Saved entries:
(** C21: user programs enter the kernel through system calls only.  After the kernel has built its
    interrupt table and registered its handlers, each of the 256 gates, read as the processor reads
    it, is present, leads to its assembly stub in the kernel's code segment and turns interrupts
    off; only the gate of vector 0x80 may be used by user programs, all others raise a protection
    fault there; and the handlers are those of the exceptions, the system call and the devices. *)
Theorem only_syscall_gate (stubs : list Z) :
  length stubs = 256%nat -> Forall in_u32 stubs ->
  wp (boot_handlers stubs) idt_boot (fun _ s =>
    length (IDT s) = 256%nat /\
    (forall v g, IDT s !! v = Some g -> stubs !! v = Some (gate_offset g) /\ gate_selector g = SEL_KCSEG /\
       gate_type g = gate_code Interrupt /\ gate_present g = 1 /\ gate_dpl g = (if decide (v = 128%nat) then 3 else 0)) /\
    handler <$> HANDLERS s = boot_entry <$> seqZ 0 256).
Proof.
  intros Hl HF. apply wp_bind, wp_build_idt; [done|done|].
  apply wp_bind, wp_bind, (wp_register_kernel stubs Hl); [done..|].
  apply wp_bind, (wp_register_kernel stubs Hl); [done..|].
  apply wp_bind, (wp_register_kernel stubs Hl); [done..|].
  apply (wp_register_kernel stubs Hl); [done..|]. simpl HANDLERS.
  destruct (lookup_lt_is_Some_2 stubs 128) as [a Ha]; [lia|].
  apply wp_bind. eapply (wp_register_int stubs Hl); [done|exact Ha|simpl; by rewrite length_fmap|done|]. cbn [with_handlers with_idt HANDLERS IDT].
  do 4 (apply wp_bind, wp_register_ext; [done|done|]; cbn [with_handlers HANDLERS IDT]). apply wp_register_ext; [done|done|]. cbn [with_handlers HANDLERS IDT].
  split_and!; [by rewrite length_insert, length_fmap| |by vm_compute].
  intros v g Hg. assert (exists a dpl, stubs !! v = Some a /\ g = stub_gate dpl a /\ dpl = (if decide (v = 128%nat) then 3 else 0)) as (b & dpl & Hb & -> & ->).
  { apply list_lookup_insert_Some in Hg as [(<- & <- & _)|(Hne & Hg)]; [by exists a, 3|].
    rewrite list_lookup_fmap in Hg. destruct (stubs !! v) as [b|] eqn:Eb; [|done]. injection Hg as <-. exists b, 0. rewrite decide_False; [done|]. by intros ->. }
  pose proof (Forall_lookup_1 _ _ _ _ HF Hb) as Hu. unfold stub_gate.
  destruct (gate_decodes b SEL_KCSEG (if decide (v = 128%nat) then 3 else 0) Interrupt Hu) as (-> & -> & -> & -> & ->); [done|by case_decide|done].
Qed.

Lemma only_syscall_gate_witness :
  wp (boot_handlers (seqZ 0xC0100000 256)) idt_boot (fun _ s => gate_dpl <$> IDT s !! 128%nat = Some 3).
Proof.
  eapply wp_mono.
  - apply (only_syscall_gate (seqZ 0xC0100000 256)); [done|]. apply Forall_forall. intros x Hx. apply elem_of_seqZ in Hx. unfold in_u32, u32_lim. lia.
  - intros _ s (Hl & H & _). destruct (lookup_lt_is_Some_2 (IDT s) 128) as [g Hg]; [lia|]. rewrite Hg. simpl. f_equal.
    destruct (H _ _ Hg) as (_ & _ & _ & _ & ->). done.
Defined.

(** ** Segments and stacks *)

(** The segments are flat: base 0 and 4 GB; a selector's descriptor has the privilege the selector asks for. *)
Example flat_segments :
  forallb (fun '(sel, code) =>
    match [seg_null; kernel_code; kernel_data; user_code; user_data; seg_null] !! Z.to_nat (sel / 8) with
    | Some d => (seg_base d =? 0) && (seg_limit d =? 0xFFFFF) && (field d 23 1 =? 1) && (field d 15 1 =? 1) && (field d 12 1 =? 1) &&
                (field d 8 4 =? (if code : bool then 0xA else 0x2)) && (field d 13 2 =? sel mod 4)
    | None => false
    end) [(SEL_KCSEG, true); (SEL_KDSEG, false); (SEL_UCSEG, true); (SEL_UDSEG, false)] = true.
Proof. reflexivity. Qed.

Lemma half_store a v m x : 0 <= v < 2 ^ 16 -> write_half a v m x = if decide (x = a) then v mod 256 else if decide (x = a + 1) then v / 256 else m x.
Proof.
  intros Hv. unfold write_half, store. rewrite Z.shiftr_div_pow2 by done. change (2 ^ 8) with 256.
  rewrite (Z.mod_small (v / 256)) by (simpl in *; Z.div_mod_to_equations; lia). repeat case_decide; try done; lia.
Qed.

(** The task register selects a descriptor of the task state, in which the processor finds the
    kernel stack: the end of the running thread's page, in the kernel's data segment. *)
Theorem kernel_stack_found (s : TssState) (tss th : Z) :
  in_u32 tss -> tss <> 0 -> 0 <= th -> th + PGSIZE < u32_lim ->
  wp (tss_on_cpu gdt_init ;; tss_init tss th) s (fun _ s' => exists d,
    GDT (tss_cpu s') !! Z.to_nat (task_register (tss_cpu s') / 8) = Some d /\
    seg_base d = tss /\ seg_limit d = TSS_SIZE - 1 /\ field d 8 4 = 9 /\ field d 15 1 = 1 /\ field d 12 1 = 0 /\
    Memory.read_u32 (tss_mem s') (tss + esp0_at) = th + PGSIZE /\
    tss_mem s' (tss + ss0_at) + 256 * tss_mem s' (tss + ss0_at + 1) = SEL_KDSEG).
Proof.
  intros Ht Hn Hth Hlt. apply wp_bind, wp_zoom, wp_modify. unfold tss_init. do 3 apply wp_bind, wp_modify.
  apply wp_bind, wp_zoom, wp_bind, wp_gets, wp_bind, wp_index_set; [done|]. apply wp_modify. apply wp_bind, wp_zoom, wp_modify.
  apply wp_bind, wp_gets. cbn [TSS_PTR]. rewrite (proj2 (Z.eqb_neq _ _) Hn). apply wp_bind, wp_u32_add; [unfold PGSIZE in *; lia|].
  apply wp_modify. exists (tss_descriptor tss (TSS_SIZE - 1)). split; [done|]. rewrite tss_descriptor_is by done.
  destruct (segment_decodes tss (TSS_SIZE - 1) 9 0 0 1 0 0) as (-> & -> & -> & -> & _ & -> & _); try done.
  split_and!; try done; cbn [tss_mem].
  - apply read_write_u32. unfold in_u32, PGSIZE in *. lia.
  - rewrite !write_u32_frame by (unfold esp0_at, ss0_at; lia). rewrite !half_store by done. unfold ss0_at, bitmap_at.
    repeat case_decide; try lia. done.
Qed.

#### [REQUIRED ACTION]
Working from the entries above, filter out every line that lacks "repeat" and copy what remains.

#### [EXPECTED OUTPUT]
  rewrite (Z.mod_small (v / 256)) by (simpl in *; Z.div_mod_to_equations; lia). repeat case_decide; try done; lia.
    repeat case_decide; try lia. done.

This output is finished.